··· Supplied data

(** ** JSON *)

Fixpoint jsize (j : Json) : N :=
  match j with
  | JString s => 64 + N.of_nat (String.length s)
  | JArray l => 64 + foldr (λ j s, jsize j + s) 0 l
  | JObject m => 64 + foldr (λ p s, 64 + N.of_nat (String.length p.1) + jsize p.2 + s) 0 m
  | _ => 64
  end%N.

Fixpoint jdepth (j : Json) : N :=
  match j with
  | JArray l => foldr (λ j h, N.max (1 + jdepth j) h) 0 l
  | JObject m => foldr (λ p h, N.max (1 + jdepth p.2) h) 0 m
  | _ => 0
  end%N.

Definition osize (m : list (string * Json)) : N :=
  foldr (λ p s, 64 + N.of_nat (String.length p.1) + jsize p.2 + s)%N 0%N m.
Definition odepth (m : list (string * Json)) : N := foldr (λ p h, N.max (1 + jdepth p.2) h)%N 0%N m.

Lemma osize_cons p m : osize (p :: m) = (64 + N.of_nat (String.length p.1) + jsize p.2 + osize m)%N.
Proof. done. Qed.
Lemma odepth_cons p m : odepth (p :: m) = N.max (1 + jdepth p.2) (odepth m).
Proof. done. Qed.

Lemma insert_bounded k j m :
  (osize (Containers.map_insert k j m) ≤ 64 + N.of_nat (String.length k) + jsize j + osize m)%N ∧
  (odepth (Containers.map_insert k j m) ≤ N.max (1 + jdepth j) (odepth m))%N.
Proof.
  induction m as [|[k' j'] m [IHs IHd]]; cbn [Containers.map_insert]; [rewrite osize_cons, odepth_cons; simpl; lia|].
  destruct (String.compare k k'); rewrite !osize_cons, !odepth_cons; simpl; lia.
Qed.

Section json.
Variable f64_text : N → string.

Definition json_fits (n : YNode) : Prop :=
  ∀ j, json f64_text n = Ok j → leaves n → (jsize j ≤ size true n)%N ∧ (jdepth j ≤ height n)%N.

Lemma json_items_bounded l js :
  Forall json_fits l → project_all (json f64_text) l = Ok js → Forall leaves l →
  (foldr (λ j s, jsize j + s) 0 js ≤ total true l)%N ∧ (foldr (λ j h, N.max (1 + jdepth j) h) 0 js ≤ tallest l)%N.
Proof.
  intros HF. revert js. induction HF as [|n l Hn _ IH]; intros js H Hl; simpl in H; [by apply Ok_inj in H as <-|].
  apply result_bind_Ok in H as (j & Hj & H). apply result_bind_Ok in H as (js' & Hjs & H). apply Ok_inj in H as <-.
  apply Forall_cons in Hl as [Hln Hl]. destruct (Hn j Hj Hln) as (? & ?). destruct (IH js' Hjs Hl) as (? & ?).
  unfold total, tallest in *. simpl. lia.
Qed.

Lemma json_members_bounded l m m' :
  Forall json_fits (both l) → project_members (json f64_text) l m = Ok m' → Forall leaves (both l) →
  (osize m' ≤ osize m + total true (both l))%N ∧ (odepth m' ≤ N.max (odepth m) (tallest (both l)))%N.
Proof.
  revert m. induction l as [|[k v] l IH]; intros m HF H Hl; simpl in *; [apply Ok_inj in H as <-; lia|].
  apply Forall_cons in HF as [_ HF]. apply Forall_cons in HF as [Fv HF].
  apply Forall_cons in Hl as [_ Hl]. apply Forall_cons in Hl as [Lv Hl].
  destruct k as [mk value lexical| |]; [|done|done]. apply result_bind_Ok in H as (j & Hj & H).
  destruct (Fv _ Hj Lv) as [? ?]. apply IH in H as [Hs Hd]; [|done|done].
  destruct (insert_bounded lexical j m) as [? ?]. simpl in *. lia.
Qed.

Lemma json_bounded n : json_fits n.
Proof.
  induction n as [m value t|m l IH|m l IH] using ynode_nested_ind; intros j H Hl; cbn [json] in H.
  - apply result_bind_Ok in H as (v & -> & H). destruct v; simpl in *; try done; apply Ok_inj in H as <-; simpl; try lia.
    + unfold json_number. repeat case_match; simpl; lia.
    + subst. lia.
  - apply result_bind_Ok in H as (js & Hjs & H). apply Ok_inj in H as <-.
    destruct (json_items_bounded l js IH Hjs (leaves_children _ _ Hl)) as (? & ?).
    rewrite size_sequence. split; simpl; [lia|done].
  - apply result_bind_Ok in H as (ms & Hms & H). apply Ok_inj in H as <-.
    apply json_members_bounded in Hms as (Hs & Hd); [|by apply Forall_both|by eapply leaves_both].
    rewrite size_mapping, height_mapping. simpl in *. fold (osize ms) (odepth ms). lia.
Qed.
End json.

(** C11: YAML that is read is small.  Whatever the scanner yields, with aliases
    expanded and merges done, a template counts at most 8 MiB, at 64 bytes for
    every value and the bytes of every string; no path in it is longer than 10,
    and every mapping in it has pairwise different keys and no merge key left.
    The JSON form of a source counts at most 128 MiB, and no path in it is
    longer than 128. *)
Theorem yaml_bounded (scan : N → string → list Item) (f64_text : N → string) (input source : string) (v : Value) (j : Json) :
  parse_template scan input = Ok v → parse_source_json scan f64_text source = Ok j →
  ((vsize v ≤ 8 * 1024 * 1024)%N ∧ (vdepth v ≤ 10)%N ∧ good v) ∧ (jsize j ≤ 128 * 1024 * 1024)%N ∧ (jdepth j ≤ 128)%N.
Proof.
  unfold parse_template, parse_value_with_limits, parse_source_json. intros Hv Hj. split.
  - apply result_bind_Ok in Hv as (n & Hn & H).
    apply parsed_Ok in Hn as (r & Hn). apply parse_paid in Hn as (Hs & Hh & _ & Hl).
    destruct (ordered_bounded n v H Hl) as (? & ? & ?). simpl in Hs. change (max_depth TEMPLATE) with 10%N in Hh.
    split_and!; [lia..|done].
  - apply result_bind_Ok in Hj as (n & Hn & H).
    apply parsed_Ok in Hn as (r & Hn). apply parse_paid in Hn as (Hs & Hh & _ & Hl).
    destruct (json_bounded f64_text n j H Hl) as (? & ?). simpl in Hs. change (max_depth SOURCE) with 128%N in Hh. lia.
Qed.

(** ** A document with an anchor, an alias and a merge *)

Definition demo_mark : Marker := mkMarker 0 1 0.
Definition demo_span : Span := mkSpan demo_mark (mkMarker 1 1 1).
Definition demo_scalar (text : string) : Item := Ok (Scalar text Plain 0 None, demo_span).
Definition demo_event (e : Event) : Item := Ok (e, demo_span).

(** [{base: &a {port: 1}, used: {<<: *a, name: x}}] *)
Definition demo_items : list Item :=
  [demo_event StreamStart; demo_event DocumentStart; demo_event (MappingStart true 0 None);
   demo_scalar "base"; demo_event (MappingStart true 1 None); demo_scalar "port"; demo_scalar "1"; demo_event MappingEnd;
   demo_scalar "used"; demo_event (MappingStart true 0 None); demo_scalar "<<"; demo_event (Alias 1);
   demo_scalar "name"; demo_scalar "x"; demo_event MappingEnd;
   demo_event MappingEnd; demo_event DocumentEnd; demo_event StreamEnd].

Definition demo_port : Value * Value := (VString "port", VNumber (NU64 1)).
Definition demo_value : Value :=
  VMapping [(VString "base", VMapping [demo_port]);
            (VString "used", VMapping [(VString "name", VString "x"); demo_port])].

(** As a source, with the merge left to the reader. *)
Definition demo_json : Json :=
  JObject [("base", JObject [("port", JNumber "1")]);
           ("used", JObject [("<<", JObject [("port", JNumber "1")]); ("name", JString "x")])].

Lemma yaml_bounded_witness :
  ((vsize demo_value ≤ 8 * 1024 * 1024)%N ∧ (vdepth demo_value ≤ 10)%N ∧ good demo_value) ∧
  (jsize demo_json ≤ 128 * 1024 * 1024)%N ∧ (jdepth demo_json ≤ 128)%N.
Proof.
  apply (yaml_bounded (λ _ _, demo_items) (λ _, "") "" "" demo_value demo_json); vm_compute; reflexivity.
Defined.

Lemma merge_lookup_witness :
  get (VMapping [(VString "name", VString "x"); demo_port]) "port" = Some (VNumber (NU64 1)) ∧
  Forall (λ e, is_Some (as_mapping e)) (merged [(VString MERGE_KEY, VMapping [demo_port]); (VString "name", VString "x")]).
Proof.
  apply (merge_lookup demo_mark [(VString MERGE_KEY, VMapping [demo_port]); (VString "name", VString "x")]
    [(VString "name", VString "x"); demo_port] "port"); [vm_compute; reflexivity|discriminate].
Defined.

End YamlValues.

(** * The bounded YAML reader: reading ends

    Whatever the scanner yields, the reader and the inspection of generated
    output return a result: every round takes an event off the items, and a
    node takes one round more than the loop it is read in. *)

From S2P Require Import Prelude Kernel Node Yaml Text GenTypes Generation Containers YamlRead.
Import Yaml Text YamlRead.

Module YamlTheorems.

(** ** Reading ends *)

(** Not out of fuel, and no more left to read than before. *)
Definition fits {S A} (left : S → nat) (r : S) (o : Outcome S A) : Prop :=
  match o with Done _ r' => left r' ≤ left r | Fail _ => True | NoFuel => False end.

Section fits.
Context {S : Type} (left : S → nat).

Lemma fits_bind {A B} (m : Step S A) (k : A → Step S B) r :
  fits left r (m r) → (∀ a r', m r = Done a r' → left r' ≤ left r → fits left r' (k a r')) → fits left r (bind m k r).
Proof.
  unfold bind. intros Hm Hk. destruct (m r) as [a r'| |] eqn:E; [|done|done]. specialize (Hk a r' eq_refl Hm). simpl in Hm.
  destruct (k a r'); simpl in *; [lia|done|done].
Qed.

Lemma fits_ret {A} (a : A) r : fits left r (ret a r).
Proof. simpl. lia. Qed.
Lemma fits_fail {A} e r : fits left r (fail (A := A) e r).
Proof. done. Qed.
Lemma fits_lift {A} (x : Result YError A) r : fits left r (lift x r).
Proof. destruct x; [apply fits_ret|done]. Qed.
End fits.

Create HintDb fits.
#[local] Hint Resolve fits_ret fits_fail fits_lift : fits.

(** Take a step apart; what is left are the steps that use fuel. *)
Ltac bound := repeat first
  [ progress intros
  | match goal with |- fits _ _ (bind _ _ _) => apply fits_bind end
  | match goal with |- fits _ _ ((if ?b then _ else _) _) => destruct b end
  | match goal with |- fits _ _ ((match ?x with _ => _ end) _) => destruct x end
  | solve [eauto with fits] ].

Definition left (r : Reader) : nat := length (rd_items r).

Lemma fits_charge b mark r : fits left r (charge b mark r).
Proof. unfold charge. case_match; simpl; [done|unfold left; simpl; lia]. Qed.
Lemma fits_add_jumps n mark r : fits left r (add_jumps n mark r).
Proof. unfold add_jumps. case_match; simpl; [unfold left; simpl; lia|done]. Qed.
Lemma fits_anchored id r : fits left r (anchored id r).
Proof. simpl. lia. Qed.
Lemma fits_define id n r : fits left r (define_anchor id n r).
Proof. unfold define_anchor. case_match; simpl; unfold left; simpl; lia. Qed.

······

▶ [The problem] Here the output must be the lines above from the line with "output return a" to the line with "(** ** Reading ends *)", both included, duplicated word for word and nothing else.

▶ [Response for this exercise]
    output return a result: every round takes an event off the items, and a
    node takes one round more than the loop it is read in. *)

From S2P Require Import Prelude Kernel Node Yaml Text GenTypes Generation Containers YamlRead.
Import Yaml Text YamlRead.

Module YamlTheorems.

(** ** Reading ends *)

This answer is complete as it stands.